(* ===== verification/RepositoryInvariant.v ===== *)
(** * Every permission-repository operation keeps the database well formed *)
From S2P Require Import Prelude Permissions Regex RegexSafety Database Repositories RepositoryFacts.

(** An operation preserves the invariant whether it returns or raises. *)
Definition preserves {A} (m : M db A) : Prop := ∀ d, wf_db d → wf_db (m d).2.

Create HintDb wf discriminated.

Section preserves.
Context `{SqlBackend}.

Lemma preserves_bind {A B} (m : M db A) (f : A → M db B) :
  preserves m → (∀ a, preserves (f a)) → preserves (m ≫= f).
Proof.
  intros Hm Hf d Hwf. rewrite M_bind_run. specialize (Hm d Hwf).
  destruct (m d) as [[a|e] d1]; [by apply Hf|done].
Qed.

Lemma preserves_lift_bind {A B} (o : outcome A) (f : A → M db B) :
  (∀ a, o = Ok a → preserves (f a)) → preserves (lift o ≫= f).
Proof. intros Hf d Hwf. rewrite M_bind_run lift_run. destruct o; [by apply Hf|done]. Qed.

Lemma preserves_validated {A} p (f : unit → M db A) :
  (valid_permission p → preserves (f tt)) → preserves (_validate ← lift (_validate_permission p); f _validate).
Proof. intros Hf. apply preserves_lift_bind. intros [] Hp%validate_permission_ok. auto. Qed.

Lemma preserves_lift {A} (o : outcome A) : preserves (lift o).
Proof. by intros d. Qed.
Lemma preserves_ret {A} (a : A) : preserves (mret a).
Proof. by intros d. Qed.
Lemma preserves_gets {A} (f : db → A) : preserves (gets f).
Proof. by intros d. Qed.
Lemma preserves_raise {A} e : preserves (raise e : M db A).
Proof. by intros d. Qed.
Lemma preserves_ask {A} (f : db → outcome A) : preserves (ask f).
Proof. by intros d. Qed.

Lemma preserves_managed {A} (m : M db A) : triple wf_db m (λ _, wf_db) → preserves (managed m).
Proof.
  intros Hm d Hwf. rewrite managed_run. destruct (m d) as [[a|e] d1] eqn:E; [|done].
  by apply Hm in E.
Qed.

Lemma triple_conflict {A} P (m : M db A) Q : triple P m Q → triple P (already_exists_on_conflict m) Q.
Proof. intros Hm. apply triple_catch; [done|]. intros []; by intros ???? [=]. Qed.

Lemma triple_get_user username :
  triple wf_db (get_user username) (λ u d, wf_db d ∧ u ∈ users d ∧ u_username u = username).
Proof. by intros d u d' Hwf (->&Hu&Hn)%get_user_ok. Qed.

Lemma triple_get_group group_name :
  triple wf_db (get_group group_name) (λ g d, wf_db d ∧ g ∈ groups d ∧ g_name g = group_name).
Proof. by intros d u d' Hwf (->&Hu&Hn)%get_group_ok. Qed.

Lemma triple_write_t_user t f P :
  (∀ d, P d → wf_db d ∧ user_rows_ok t d (f (t_user (perms d t)))) →
  triple P (write_t_user t f) (λ _, wf_db).
Proof. intros HP d [] d' [Hwf Hok]%HP [Hnd ->]%write_t_user_ok. by apply wf_set_t_user. Qed.

Lemma triple_write_t_group t f P :
  (∀ d, P d → wf_db d ∧ rows_valid t (f (t_group (perms d t)))) →
  triple P (write_t_group t f) (λ _, wf_db).
Proof. intros HP d [] d' [Hwf Hok]%HP [Hnd ->]%write_t_group_ok. by apply wf_set_t_group. Qed.

Lemma triple_write_t_regex t f P :
  (∀ d, P d → wf_db d ∧ regex_rows_ok (f (t_regex (perms d t))) ∧ Forall (λ r, r_owner r ∈ user_ids d) (f (t_regex (perms d t)))) →
  triple P (write_t_regex t f) (λ _, wf_db).
Proof. intros HP d [] d' (Hwf&Hok&Hfk)%HP [Hnd ->]%write_t_regex_ok. by apply wf_set_t_regex. Qed.

Lemma triple_write_t_group_regex t f P :
  (∀ d, P d → wf_db d ∧ regex_rows_ok (f (t_group_regex (perms d t)))) →
  triple P (write_t_group_regex t f) (λ _, wf_db).
Proof. intros HP d [] d' [Hwf Hok]%HP [Hnd ->]%write_t_group_regex_ok. by apply wf_set_t_group_regex. Qed.

(** The common shape of a write: look rows up, write, return the row. *)
Lemma triple_write_ret {A B} P (w : M db B) (a : A) : triple P w (λ _, wf_db) → triple P (_ ← w; mret a) (λ _, wf_db).
Proof. intros Hw. eapply triple_bind; [exact Hw|]. intros b. by apply triple_ret. Qed.
End preserves.

#[export] Hint Resolve preserves_lift preserves_ret preserves_gets preserves_raise preserves_ask : wf.

(** ** Rows after an edit *)

Lemma user_rows_ok_rename t d old new :
  wf_db d → user_rows_ok t d (UserPermissions.rename_rows old new (t_user (perms d t))).
Proof.
  intros Hwf. destruct (user_rows_ok_wf t d Hwf) as [Hfk Hv]. split.
  - apply Forall_fmap. eapply Forall_impl; [exact Hfk|]. intros r Hr. cbn. by case_decide.
  - intros Ht. apply Forall_fmap. eapply Forall_impl; [by apply Hv|]. intros r Hr. cbn. by case_decide.
Qed.

Lemma rows_valid_rename t old new rows : rows_valid t rows → rows_valid t (UserPermissions.rename_rows old new rows).
Proof.
  intros Hv Ht. apply Forall_fmap. eapply Forall_impl; [by apply Hv|]. intros r Hr. cbn. by case_decide.
Qed.

Lemma user_rows_ok_filter t d (P : perm_row → Prop) `{∀ r, Decision (P r)} :
  wf_db d → user_rows_ok t d (filter P (t_user (perms d t))).
Proof.
  intros Hwf. destruct (user_rows_ok_wf t d Hwf) as [Hfk Hv]. split; [by apply Forall_filter|].
  intros Ht. by apply Forall_filter, Hv.
Qed.

Lemma rows_valid_filter t (P : perm_row → Prop) `{∀ r, Decision (P r)} rows :
  rows_valid t rows → rows_valid t (filter P rows).
Proof. intros Hv Ht. by apply Forall_filter, Hv. Qed.

Lemma regex_rows_ok_user t d : wf_db d → regex_rows_ok (t_regex (perms d t)).
Proof. intros Hwf. by destruct (wf_perms _ Hwf t). Qed.

Lemma regex_rows_ok_group t d : wf_db d → regex_rows_ok (t_group_regex (perms d t)).
Proof. intros Hwf. by destruct (wf_perms _ Hwf t). Qed.

Lemma regex_rows_ok_insert rows r :
  regex_rows_ok rows → r_id r ∉ (r_id <$> rows) → valid_permission (r_permission r) → regex_rows_ok (rows ++ [r]).
Proof.
  intros [Hid Hv] Hr Hp. split; [by apply NoDup_fmap_snoc|]. apply Forall_app. split; [done|]. by constructor.
Qed.

Lemma regex_rows_ok_replace rows r r' :
  regex_rows_ok rows → r_id r' = r_id r → valid_permission (r_permission r') → regex_rows_ok (replace_row r r' rows).
Proof. intros [Hid Hv] Hr Hp. split; [by rewrite fmap_replace_row|by apply Forall_replace_row]. Qed.

Lemma regex_rows_ok_delete rows r : regex_rows_ok rows → regex_rows_ok (delete_row r rows).
Proof. intros [Hid Hv]. split; [by apply NoDup_fmap_filter|by apply Forall_delete_row]. Qed.

(** ** The user and group repositories *)

Section permission_repositories.
Context `{SqlBackend}.

Lemma triple_get_row t k username :
  triple wf_db (UserPermissions._get_permission t k username) (λ r d, wf_db d ∧ r ∈ t_user (perms d t)).
Proof.
  intros d r d' Hwf [Hr ->]%ask_ok. split; [done|].
  apply one_or_mlflow_ok, filter_singleton in Hr as [Hr _].
  apply elem_of_join_user in Hr as [Hr _]; done.
Qed.

Lemma UserPermissions_grant t k username p : preserves (UserPermissions.grant_permission t k username p).
Proof.
  apply preserves_validated. intros Hp. apply preserves_managed.
  apply triple_conflict. eapply triple_bind; [apply triple_get_user|]. intros u.
  apply triple_write_ret, triple_write_t_user. intros d (Hwf&Hu&_). split; [done|].
  apply user_rows_ok_insert; [done| |done]. by apply (list_elem_of_fmap_2 u_id).
Qed.

Lemma UserPermissions_update t k username p : preserves (UserPermissions.update_permission t k username p).
Proof.
  apply preserves_validated. intros Hp. apply preserves_managed.
  eapply triple_bind; [apply triple_get_row|]. intros r.
  apply triple_write_ret, triple_write_t_user. intros d [Hwf Hr]. split; [done|].
  by apply user_rows_ok_replace.
Qed.

Lemma UserPermissions_revoke t k username : preserves (UserPermissions.revoke_permission t k username).
Proof.
  apply preserves_managed. eapply triple_bind; [apply triple_get_row|]. intros r.
  apply triple_write_t_user. intros d [Hwf Hr]. split; [done|]. by apply user_rows_ok_delete.
Qed.

Lemma UserPermissions_rename t old new : preserves (UserPermissions.rename t old new).
Proof.
  apply preserves_managed. apply triple_write_t_user. intros d Hwf.
  split; [done|]. by apply user_rows_ok_rename.
Qed.

Lemma UserPermissions_rename_checked t old new : preserves (UserPermissions.rename_checked t old new).
Proof.
  apply preserves_managed. eapply (triple_bind _ _ _ (λ _, wf_db)); [by apply triple_gets|].
  intros l. case_decide; [apply triple_raise|]. apply triple_write_t_user. intros d Hwf.
  split; [done|]. by apply user_rows_ok_rename.
Qed.

Lemma UserPermissions_wipe t k : preserves (UserPermissions.wipe t k).
Proof.
  apply preserves_managed. apply triple_write_t_user. intros d Hwf.
  split; [done|]. by apply user_rows_ok_filter.
Qed.

Lemma triple_insert_group_row t k prompt group_name p :
  valid_permission p → triple wf_db (GroupPermissions.insert_group_row t k prompt group_name p) (λ _, wf_db).
Proof.
  intros Hp. eapply triple_bind; [apply triple_get_group|]. intros g.
  apply triple_write_ret, triple_write_t_group. intros d (Hwf&_). split; [done|].
  apply rows_valid_app; [by apply rows_valid_group|done].
Qed.

Lemma GroupPermissions_grant t group_name k p : preserves (GroupPermissions.grant_group_permission t group_name k p).
Proof.
  apply preserves_validated. intros Hp. apply preserves_managed.
  by apply triple_conflict, triple_insert_group_row.
Qed.

Lemma GroupPermissions_grant_uncaught t prompt group_name k p :
  preserves (GroupPermissions.grant_uncaught t prompt group_name k p).
Proof.
  apply preserves_validated. intros Hp. apply preserves_managed.
  by apply triple_insert_group_row.
Qed.

(** Every update and revocation of a group row: look it up, rewrite it. *)
Lemma triple_replace_group t r p P :
  (∀ d, P d → wf_db d) → valid_permission p →
  triple P (_ ← write_t_group t (replace_row r (PermRow (p_key r) (p_owner r) p (p_prompt r)));
            mret (PermRow (p_key r) (p_owner r) p (p_prompt r))) (λ _, wf_db).
Proof.
  intros HP Hp. apply triple_write_ret, triple_write_t_group. intros d Hwf%HP. split; [done|].
  apply rows_valid_replace; [by apply rows_valid_group|done].
Qed.

Lemma triple_delete_group t r P :
  (∀ d, P d → wf_db d) → triple P (write_t_group t (delete_row r)) (λ _, wf_db).
Proof.
  intros HP. apply triple_write_t_group. intros d Hwf%HP. split; [done|].
  by apply rows_valid_delete, rows_valid_group.
Qed.

Lemma GroupPermissions_update t group_name k p : preserves (GroupPermissions.update_group_permission t group_name k p).
Proof.
  apply preserves_validated. intros Hp. apply preserves_managed.
  eapply triple_bind; [apply triple_get_group|]. intros g.
  eapply (triple_bind _ _ _ (λ _, wf_db)); [apply triple_ask; naive_solver|]. intros r. by apply triple_replace_group.
Qed.

Lemma GroupPermissions_revoke t group_name k : preserves (GroupPermissions.revoke_group_permission t group_name k).
Proof.
  apply preserves_managed.
  eapply triple_bind; [apply triple_get_group|]. intros g.
  eapply (triple_bind _ _ _ (λ _, wf_db)); [apply triple_ask; naive_solver|]. intros r. by apply triple_delete_group.
Qed.

Lemma GroupPermissions_rename t old new : preserves (GroupPermissions.rename t old new).
Proof.
  apply preserves_managed. apply triple_write_t_group. intros d Hwf.
  split; [done|]. by apply rows_valid_rename, rows_valid_group.
Qed.

Lemma GroupPermissions_rename_checked t old new : preserves (GroupPermissions.rename_checked t old new).
Proof.
  apply preserves_managed. eapply (triple_bind _ _ _ (λ _, wf_db)); [by apply triple_gets|].
  intros l. case_decide; [apply triple_raise|]. apply triple_write_t_group. intros d Hwf.
  split; [done|]. by apply rows_valid_rename, rows_valid_group.
Qed.

Lemma GroupPermissions_wipe t k : preserves (GroupPermissions.wipe t k).
Proof.
  apply preserves_managed. apply triple_write_t_group. intros d Hwf.
  split; [done|]. by apply rows_valid_filter, rows_valid_group.
Qed.

Lemma PromptGroupPermissions_update group_name k p :
  preserves (PromptGroupPermissions.update_prompt_permission_for_group group_name k p).
Proof.
  apply preserves_validated. intros Hp. apply preserves_managed.
  eapply triple_bind; [apply triple_get_group|]. intros g.
  eapply (triple_bind _ _ _ (λ _, wf_db)); [apply triple_ask; naive_solver|]. intros r. by apply triple_replace_group.
Qed.

Lemma PromptGroupPermissions_revoke group_name k :
  preserves (PromptGroupPermissions.revoke_prompt_permission_from_group group_name k).
Proof.
  apply preserves_managed.
  eapply triple_bind; [apply triple_get_group|]. intros g.
  eapply (triple_bind _ _ _ (λ _, wf_db)); [apply triple_ask; naive_solver|]. intros r. by apply triple_delete_group.
Qed.
End permission_repositories.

[Problem to solve]: With the data above as the source, tally the lines that include the string "mret", and give that figure alone.

[Answer section]: 3